(** X10. How the click handler picks its target.  A configured selector
    wins: the selector script is injected, and the context is returned
    unchanged when the script answers; the task fails with the script's
    error otherwise, which is 'Element not found' when the page has no
    such element, and a syntax error when the selector makes the script's
    literal run over its line.  Without a selector, an inherited
    [lastFoundText] wins over an inherited [lastSearchQuery]: the element
    holding the found text is clicked.  With neither selector nor found
    text, a search query sends the click to the first result link.  The
    handler's own error 'No click target specified ...' is thrown, before
    the page view is touched, exactly when all three are missing. *)
Theorem X10_click_target_resolution task webview context s :
  t_type task = TClick ->
  let page := pageAt webview (jsCalls s) in
  let target := truthy (clickSelector (t_config task)) in
  let found := truthyValue (context !! "lastFoundText") in
  let searched := truthyValue (context !! "lastSearchQuery") in
  let run := executeTask task webview context s in
  (forall sel, target = Some sel ->
     webviewCalls run.2
     = (webviewCalls s ++ [ExecuteJavaScript (ClickSelector sel)])%list
     /\ run.1 = match clickSelectorCode sel page with
                | inr _ => Ret context
                | inl message => Throw message
                end
     /\ (reading Raw sel = Unterminated ->
         run.1 = Throw (syntaxError page (ClickSelector sel)))
     /\ (reading Raw sel <> Unterminated ->
         fault page (ClickSelector sel) = None ->
         run.1 = if querySelector page sel then Ret context
                 else Throw "Element not found"))
  /\ (forall t, target = None -> found = Some (VStr t) ->
        webviewCalls run.2
        = (webviewCalls s
           ++ [StopFindInPage "activateSelection";
               ExecuteJavaScript (ClickFoundText t)])%list
        /\ run.1
           = match clickFoundTextCode t page with
             | inr hit =>
                 Ret (<["clickedElement" :=
                          VClick (ClickedElement hit.1 hit.2)]> context)
             | inl message => Throw message
             end
        /\ (reading Escaped t = Verbatim ->
            run.1
            = match clickByText page t with
              | Some hit =>
                  Ret (<["clickedElement" :=
                           VClick (ClickedElement hit.1 hit.2)]> context)
              | None => Throw "Element not found for clicking"
              end)
        /\ (reading Escaped t = Unterminated ->
            run.1 = Throw (syntaxError page (ClickFoundText t))))
  /\ (target = None -> found = None -> is_Some searched ->
      webviewCalls run.2
      = (webviewCalls s
         ++ [StopFindInPage "clearSelection";
             ExecuteJavaScript ClickFirstLink])%list)
  /\ (run.1
      = Throw "No click target specified and no context from previous Find/Search"
      /\ webviewCalls run.2 = webviewCalls s
      <-> target = None /\ found = None /\ searched = None).
Proof.
  intros Hty page target found searched run.
  subst run target found searched page.
  unfold executeTask. rewrite Hty.
  destruct (truthy (clickSelector (t_config task))) as [sel|].
  { unfold mbind, M_bind, executeJavaScript. simpl.
    split; [|split; [done|]; split; [done|]; split;
               [intros [_ H] | by intros (? & _)]].
    - intros ? [= <-].
      destruct (clickSelectorCode sel _) as [message | []] eqn:Ec; simpl;
        (split; [done|]); (split; [done|]);
        unfold clickSelectorCode, spliced, unlessFault in Ec;
        (split; [intros Hr; rewrite Hr in Ec; congruence|]);
        intros Hr Hf; rewrite Hf in Ec;
        destruct (reading Raw sel); try done;
        destruct (querySelector _ sel); congruence.
    - destruct (clickSelectorCode sel _) as [message | []]; simpl in H;
        by apply app_longer in H. }
  destruct (truthyValue (context !! "lastFoundText")) as [[t | items | c]|].
  - unfold mbind, M_bind, tryCatch, executeJavaScript. simpl.
    split; [done|]. split.
    2:{ split; [done|]. split; [intros [_ H] | by intros (_ & ? & _)].
        destruct (clickFoundTextCode t _) as [message | hit]; simpl in H;
          rewrite <- !app_assoc in H; by apply app_longer in H. }
    intros ? _ [= <-].
    destruct (clickFoundTextCode t _) as [message | [el txt]] eqn:Ec; simpl;
      rewrite <- !app_assoc; (split; [done|]); (split; [done|]);
      unfold clickFoundTextCode, spliced in Ec;
      (split; intros Hr; rewrite Hr in Ec);
      try destruct (clickByText _ t) as [[el' txt']|]; simpl; congruence.
  - simpl. split; [done|]. split; [done|]. split; [done|].
    split; [by intros [? _] | by intros (_ & ? & _)].
  - simpl. split; [done|]. split; [done|]. split; [done|].
    split; [by intros [? _] | by intros (_ & ? & _)].
  - destruct (truthyValue (context !! "lastSearchQuery")) as [v|].
    + unfold mbind, M_bind, executeJavaScript, clickFirstLinkCode. simpl.
      split; [done|]. split; [done|]. split.
      { intros _ _ _. destruct (List.filter _ _); simpl;
          by rewrite <- !app_assoc. }
      split; [|by intros (_ & _ & ?)].
      intros [_ H]. destruct (List.filter _ _); simpl in H;
        rewrite <- !app_assoc in H; by apply app_longer in H.
    + simpl. split; [done|]. split; [done|]. split; [by intros _ _ []|].
      done.
Qed.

____________________

For this exercise, retype each entry from above exactly as it stands.

* **Exercise solution**
(** X10. How the click handler picks its target.  A configured selector
    wins: the selector script is injected, and the context is returned
    unchanged when the script answers; the task fails with the script's
    error otherwise, which is 'Element not found' when the page has no
    such element, and a syntax error when the selector makes the script's
    literal run over its line.  Without a selector, an inherited
    [lastFoundText] wins over an inherited [lastSearchQuery]: the element
    holding the found text is clicked.  With neither selector nor found
    text, a search query sends the click to the first result link.  The
    handler's own error 'No click target specified ...' is thrown, before
    the page view is touched, exactly when all three are missing. *)
Theorem X10_click_target_resolution task webview context s :
  t_type task = TClick ->
  let page := pageAt webview (jsCalls s) in
  let target := truthy (clickSelector (t_config task)) in
  let found := truthyValue (context !! "lastFoundText") in
  let searched := truthyValue (context !! "lastSearchQuery") in
  let run := executeTask task webview context s in
  (forall sel, target = Some sel ->
     webviewCalls run.2
     = (webviewCalls s ++ [ExecuteJavaScript (ClickSelector sel)])%list
     /\ run.1 = match clickSelectorCode sel page with
                | inr _ => Ret context
                | inl message => Throw message
                end
     /\ (reading Raw sel = Unterminated ->
         run.1 = Throw (syntaxError page (ClickSelector sel)))
     /\ (reading Raw sel <> Unterminated ->
         fault page (ClickSelector sel) = None ->
         run.1 = if querySelector page sel then Ret context
                 else Throw "Element not found"))
  /\ (forall t, target = None -> found = Some (VStr t) ->
        webviewCalls run.2
        = (webviewCalls s
           ++ [StopFindInPage "activateSelection";
               ExecuteJavaScript (ClickFoundText t)])%list
        /\ run.1
           = match clickFoundTextCode t page with
             | inr hit =>
                 Ret (<["clickedElement" :=
                          VClick (ClickedElement hit.1 hit.2)]> context)
             | inl message => Throw message
             end
        /\ (reading Escaped t = Verbatim ->
            run.1
            = match clickByText page t with
              | Some hit =>
                  Ret (<["clickedElement" :=
                           VClick (ClickedElement hit.1 hit.2)]> context)
              | None => Throw "Element not found for clicking"
              end)
        /\ (reading Escaped t = Unterminated ->
            run.1 = Throw (syntaxError page (ClickFoundText t))))
  /\ (target = None -> found = None -> is_Some searched ->
      webviewCalls run.2
      = (webviewCalls s
         ++ [StopFindInPage "clearSelection";
             ExecuteJavaScript ClickFirstLink])%list)
  /\ (run.1
      = Throw "No click target specified and no context from previous Find/Search"
      /\ webviewCalls run.2 = webviewCalls s
      <-> target = None /\ found = None /\ searched = None).
Proof.
  intros Hty page target found searched run.
  subst run target found searched page.
  unfold executeTask. rewrite Hty.
  destruct (truthy (clickSelector (t_config task))) as [sel|].
  { unfold mbind, M_bind, executeJavaScript. simpl.
    split; [|split; [done|]; split; [done|]; split;
               [intros [_ H] | by intros (? & _)]].
    - intros ? [= <-].
      destruct (clickSelectorCode sel _) as [message | []] eqn:Ec; simpl;
        (split; [done|]); (split; [done|]);
        unfold clickSelectorCode, spliced, unlessFault in Ec;
        (split; [intros Hr; rewrite Hr in Ec; congruence|]);
        intros Hr Hf; rewrite Hf in Ec;
        destruct (reading Raw sel); try done;
        destruct (querySelector _ sel); congruence.
    - destruct (clickSelectorCode sel _) as [message | []]; simpl in H;
        by apply app_longer in H. }
  destruct (truthyValue (context !! "lastFoundText")) as [[t | items | c]|].
  - unfold mbind, M_bind, tryCatch, executeJavaScript. simpl.
    split; [done|]. split.
    2:{ split; [done|]. split; [intros [_ H] | by intros (_ & ? & _)].
        destruct (clickFoundTextCode t _) as [message | hit]; simpl in H;
          rewrite <- !app_assoc in H; by apply app_longer in H. }
    intros ? _ [= <-].
    destruct (clickFoundTextCode t _) as [message | [el txt]] eqn:Ec; simpl;
      rewrite <- !app_assoc; (split; [done|]); (split; [done|]);
      unfold clickFoundTextCode, spliced in Ec;
      (split; intros Hr; rewrite Hr in Ec);
      try destruct (clickByText _ t) as [[el' txt']|]; simpl; congruence.
  - simpl. split; [done|]. split; [done|]. split; [done|].
    split; [by intros [? _] | by intros (_ & ? & _)].
  - simpl. split; [done|]. split; [done|]. split; [done|].
    split; [by intros [? _] | by intros (_ & ? & _)].
  - destruct (truthyValue (context !! "lastSearchQuery")) as [v|].
    + unfold mbind, M_bind, executeJavaScript, clickFirstLinkCode. simpl.
      split; [done|]. split; [done|]. split.
      { intros _ _ _. destruct (List.filter _ _); simpl;
          by rewrite <- !app_assoc. }
      split; [|by intros (_ & _ & ?)].
      intros [_ H]. destruct (List.filter _ _); simpl in H;
        rewrite <- !app_assoc in H; by apply app_longer in H.
    + simpl. split; [done|]. split; [done|]. split; [by intros _ _ []|].
      done.
Qed.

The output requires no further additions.